Here are the key highlights from the trove so far, courtesy of CBS and AP:
A national security council document from 1962, one year before Kennedy’s murder, referenced “Operation Mongoose,” a covert attempt to topple communism in Cuba. In the minutes of a secret meeting on Operation Mongoose from September 14,1962, “General (Marshall) Carter said that the CIA would examine the possibilities of sabotaging airplane parts which are scheduled to be shipped from Canada to Cuba.”
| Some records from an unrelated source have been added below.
Lemma stamp_spec p f c E s : ctxs s !! p = Some c →
  wp (stamp p f) (λ _ s', ∃ w' now, view w' = view (env s) ∧ quiet (env s) w' ∧
    s' = set_ctxs <[p := set_extra (stamped now f (extra c)) c]> (set_env w' s)) E s.
Proof.
  intros Hc. unfold stamp. destruct f as [f|].
  - apply wp_bind, wp_call. intros now w' [? ?]%clock_now_law.
    eapply wp_ctx_upd; [exact Hc|]. by exists w', now.
  - apply wp_skip. exists (env s), 0. split_and!; [done|done|].
    rewrite set_env_id, set_ctxs_id; [done|]. by destruct c.
Qed.

Lemma next_offset_spec p c e E s :
  ctxs s !! p = Some c → entries s !! entry c = Some e → wf_entry e →
  0 ≤ offset_in_ios c < size_in_ios e →
  wp (next_offset p) (λ off s', ∃ w' o, view w' = view (env s) ∧ quiet (env s) w' ∧
    0 ≤ off < size_in_ios e ∧ 0 ≤ o < size_in_ios e ∧
    s' = set_ctxs <[p := set_offset o c]> (set_env w' s)) E s.
Proof.
  intros Hc He [??] ?. unfold next_offset.
  apply wp_bind; eapply wp_ctx_at; [exact Hc|].
  apply wp_bind; eapply wp_entry_at; [exact He|].
  apply wp_bind, wp_get. case_decide.
  - apply wp_bind, wp_call. intros r w' (?&?&?)%rand_r_law.
    rewrite decide_False by lia. apply wp_ret.
    exists w', (offset_in_ios c). pose proof (Z.mod_pos_bound (u64 r) (size_in_ios e)).
    split_and!; try done; try lia. rewrite set_ctxs_id; [done|]. by destruct c.
  - apply wp_bind. eapply wp_ctx_upd; [exact Hc|]. apply wp_ret.
    exists (env s), (if decide (u64 (offset_in_ios c + 1) = size_in_ios e) then 0
                     else u64 (offset_in_ios c + 1)).
    rewrite set_env_id. split_and!; try done; try lia;
      rewrite u64_small by lia; case_decide; lia.
Qed.

(** What a call of [submit_single_io] on context [p] may have done. *)
Record submitted p s s' : Prop := {
  sub_inv : inv s';
  sub_frame : frame s s';
  sub_cases c c' : ctxs s !! p = Some c → ctxs s' !! p = Some c' →
    io_completed c' = io_completed c ∧
    ((current_queue_depth c' = current_queue_depth c + 1 ∧ lost s' = lost s) ∨
     (current_queue_depth c' = current_queue_depth c ∧
      ∃ t, t ∈ avail (view (env s)) ∧ lost s' = {[t]} ∪ lost s));
  sub_avail : size (avail (view (env s))) = S (size (avail (view (env s'))));
  sub_x : xok s → xok s';
  sub_others p' : p' ≠ p → ctxs s' !! p' = ctxs s !! p';
  sub_flying c c' : ctxs s !! p = Some c → ctxs s' !! p = Some c' →
    (current_queue_depth c' = current_queue_depth c + 1 ∧ ∃ t q k,
       qpair c = Some q ∧ flying s !! t = None ∧ flying s' = <[t := (q, k)]> (flying s)) ∨
    (current_queue_depth c' = current_queue_depth c ∧ flying s' = flying s);
}.

(** The state in which [send] is called: task [t] has left the pool and holds
    the fresh buffer [b]. *)
Record armed p t b s s' : Prop := {
  arm_inv : inv s';
  arm_frame : frame s s';
  arm_task : tasks s' !! t = Some (ArbTask p b);
  arm_free : t ∈ avail (view (env s));
  arm_avail : avail (view (env s')) = avail (view (env s)) ∖ {[t]};
  arm_flying : flying s' = flying s;
  arm_held : b ∈ held (view (env s'));
  arm_fresh t' q' k : flying s' !! t' = Some (q', k) → cmd_buf k ≠ b;
  arm_ctx c c' : ctxs s !! p = Some c → ctxs s' !! p = Some c' →
    io_completed c' = io_completed c ∧ current_queue_depth c' = current_queue_depth c;
  arm_x : xok s →
    (∀ c, ctxs s' !! p = Some c →
       xinv (current_queue_depth c + 1) (v_after v (extra c)) ∧
       (may_fail (W := W) → xinv (current_queue_depth c) (v_after v (extra c)))) ∧
    (∀ p' c, p' ≠ p → ctxs s' !! p' = Some c → xinv (current_queue_depth c) (extra c));
  arm_others p' : p' ≠ p → ctxs s' !! p' = ctxs s !! p';
}.

Lemma send_spec p t b off c q e s s' E :
  armed p t b s s' → inv s →
  ctxs s' !! p = Some c → qpair c = Some q →
  entries s' !! entry c = Some e → wf_entry e → 0 ≤ off < size_in_ios e →
  wp (send v p t b off) (λ _ s'', submitted p s s'') E s'.
Proof.
  intros Ha Hi0 Hc Hq He Hwf Hoff. pose proof (arm_inv _ _ _ _ _ Ha) as Hi.
  pose proof (arm_free _ _ _ _ _ Ha) as Ht.
  pose proof (inv_disj _ _ _ Hi0 _ Ht) as Htf.
  pose proof (arm_flying _ _ _ _ _ Ha) as Hfl.
  pose proof (inv_pool _ _ _ Hi0) as Hpool.
  destruct (Hv c e b off) as [Hsafe Hb]; [apply Hwf|done|].
  unfold send. apply wp_bind; eapply wp_ctx_at; [done|].
  apply wp_bind; eapply wp_entry_at; [done|].
  apply wp_bind; eapply wp_of_option; [done|].
  apply wp_bind, wp_call. intros rc w' Hsub.
  apply wp_bind; eapply wp_ctx_upd; [done|].
  case_decide as Hrc.
  - assert (may_fail (W := W)) as Hfail by (repeat eexists; done).
    apply submit_failed in Hsub as [Hv' [_ Htsc]]; [|done]. apply wp_skip.
    assert (inv (set_ctxs <[p := set_extra (v_after v (extra c)) c]> (set_env w' s')))
      by (eapply inv_ctx_upd; [by apply inv_quiet|done..]).
    split; [done| | | | | |].
    + transitivity s'; [apply Ha|]. transitivity (set_env w' s').
      * apply frame_env; [by rewrite Hv'|lia].
      * by eapply frame_ctx.
    + intros c0 c0' Hc0 Hc0'. simpl in Hc0'. rewrite lookup_insert_eq in Hc0'.
      destruct (arm_ctx _ _ _ _ _ Ha _ _ Hc0 Hc). simplify_eq/=.
      split; [done|]. right. split; [done|]. exists t. split; [done|].
      unfold lost. simpl. rewrite Hv', (arm_avail _ _ _ _ _ Ha), Hfl.
      apply tokens_lose; [done| |by apply not_elem_of_dom]. clear -Hpool Ht. set_solver.
    + simpl. rewrite Hv', (arm_avail _ _ _ _ _ Ha). by apply size_take.
    + intros Hok. destruct (arm_x _ _ _ _ _ Ha Hok) as [Hxc Hxo].
      intros p' c'. simpl.
      intros [[<- <-]|[??]]%lookup_insert_Some; [by apply (proj2 (Hxc c Hc))|by eapply Hxo].
    + intros p' ?. simpl. rewrite lookup_insert_ne by done. by apply (arm_others _ _ _ _ _ Ha).
    + intros c0 c0' Hc0 Hc0'. simpl in Hc0'. rewrite lookup_insert_eq in Hc0'.
      destruct (arm_ctx _ _ _ _ _ Ha _ _ Hc0 Hc). simplify_eq/=. right. by rewrite Hv', Hfl.
  - assert (rc = 0) as -> by (destruct (decide (rc = 0)); naive_solver).
    apply submit_ok in Hsub as [Hv' Htsc]; [|by rewrite Hfl].
    eapply wp_ctx_upd; [by apply lookup_insert_eq|].
    rewrite set_ctxs_insert2.
    assert (u64 (current_queue_depth c + 1) = current_queue_depth c + 1) as Hd.
    { pose proof (inv_bound _ _ _ Hi0). rewrite (inv_depth _ _ _ Hi _ _ _ Hc Hq), Hfl.
      assert (S (depth q (flying s)) ≤ size pool)%nat; [|apply u64_small; lia].
      rewrite <-(depth_insert_eq q (v_cmd v c e b off) t) by done.
      apply depth_le_pool. rewrite dom_insert_L. clear -Hpool Ht. set_solver. }
    simpl. rewrite Hd.
    assert (∀ A, lost (set_ctxs A (set_env w' s')) = lost s) as Hlost.
    { intros A. unfold lost. simpl.
      rewrite Hv'. simpl. rewrite (arm_avail _ _ _ _ _ Ha), Hfl, dom_insert_L.
      by apply tokens_take. }
    split.
    + apply (inv_fly _ _ s' w' p c _ e q t (v_cmd v c e b off)); try done.
      * by rewrite Hb, (arm_task _ _ _ _ _ Ha).
      * clear -Hpool Ht. set_solver.
      * rewrite (arm_avail _ _ _ _ _ Ha). clear. set_solver.
      * by rewrite Hfl.
      * rewrite Hb. apply Ha.
      * rewrite Hb. apply Ha.
    + transitivity s'; [apply Ha|]. transitivity (set_env w' s').
      * apply frame_env; [by rewrite Hv'|lia].
      * by eapply frame_ctx.
    + intros c0 c0' Hc0 Hc0'. simpl in Hc0'. rewrite lookup_insert_eq in Hc0'.
      destruct (arm_ctx _ _ _ _ _ Ha _ _ Hc0 Hc). simplify_eq/=.
      split; [done|]. left. split; [lia|]. apply Hlost.
    + simpl. rewrite Hv'. simpl. rewrite (arm_avail _ _ _ _ _ Ha). by apply size_take.
    + intros Hok. destruct (arm_x _ _ _ _ _ Ha Hok) as [Hxc Hxo].
      intros p' c'. simpl.
      intros [[<- <-]|[??]]%lookup_insert_Some; [by apply (proj1 (Hxc c Hc))|by eapply Hxo].
    + intros p' ?. simpl. rewrite lookup_insert_ne by done. by apply (arm_others _ _ _ _ _ Ha).
    + intros c0 c0' Hc0 Hc0'. simpl in Hc0'. rewrite lookup_insert_eq in Hc0'.
      destruct (arm_ctx _ _ _ _ _ Ha _ _ Hc0 Hc).
      destruct (fr_ctx _ _ (arm_frame _ _ _ _ _ Ha) _ _ Hc0) as (c1&Hc1&[_ Hq1 _]).
      simplify_eq/=. left. split; [lia|]. exists t, q, (v_cmd v c e b off).
      rewrite Hv'. simpl. rewrite Hfl. by rewrite <-Hq1.
Qed.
A 1975 document from the Rockefeller Commission detailing the CIA’s role in foreign assassinations said plans to assassinate Castro were undertaken in the early days of the Kennedy administration. The report said Attorney General Robert Kennedy, the President’s brother, told the FBI he learned the CIA hired an intermediary “to approach Sam Giancana with a proposition of paying $150,000 to hire some gunman to go into Cuba and kill Castro.” The attorney general said that made it hard to prosecute Giancana, a Sicilian American mobster. “Attorney General Kennedy stated that the CIA should never undertake the use of mafia people again without first checking with the Department of Justice because it would be difficult to prosecute such people in the future,” the report reads. The report also said the CIA was later interested in using mobsters to deliver a poison pill to Castro in order to kill him.
- CIA plots "False Flags" Terrorist events in Miami
During Operation Mongoose in 1960, the CIA also considered staging "false flag" terror events in Miami and blaming it on pro-Castro Cubans.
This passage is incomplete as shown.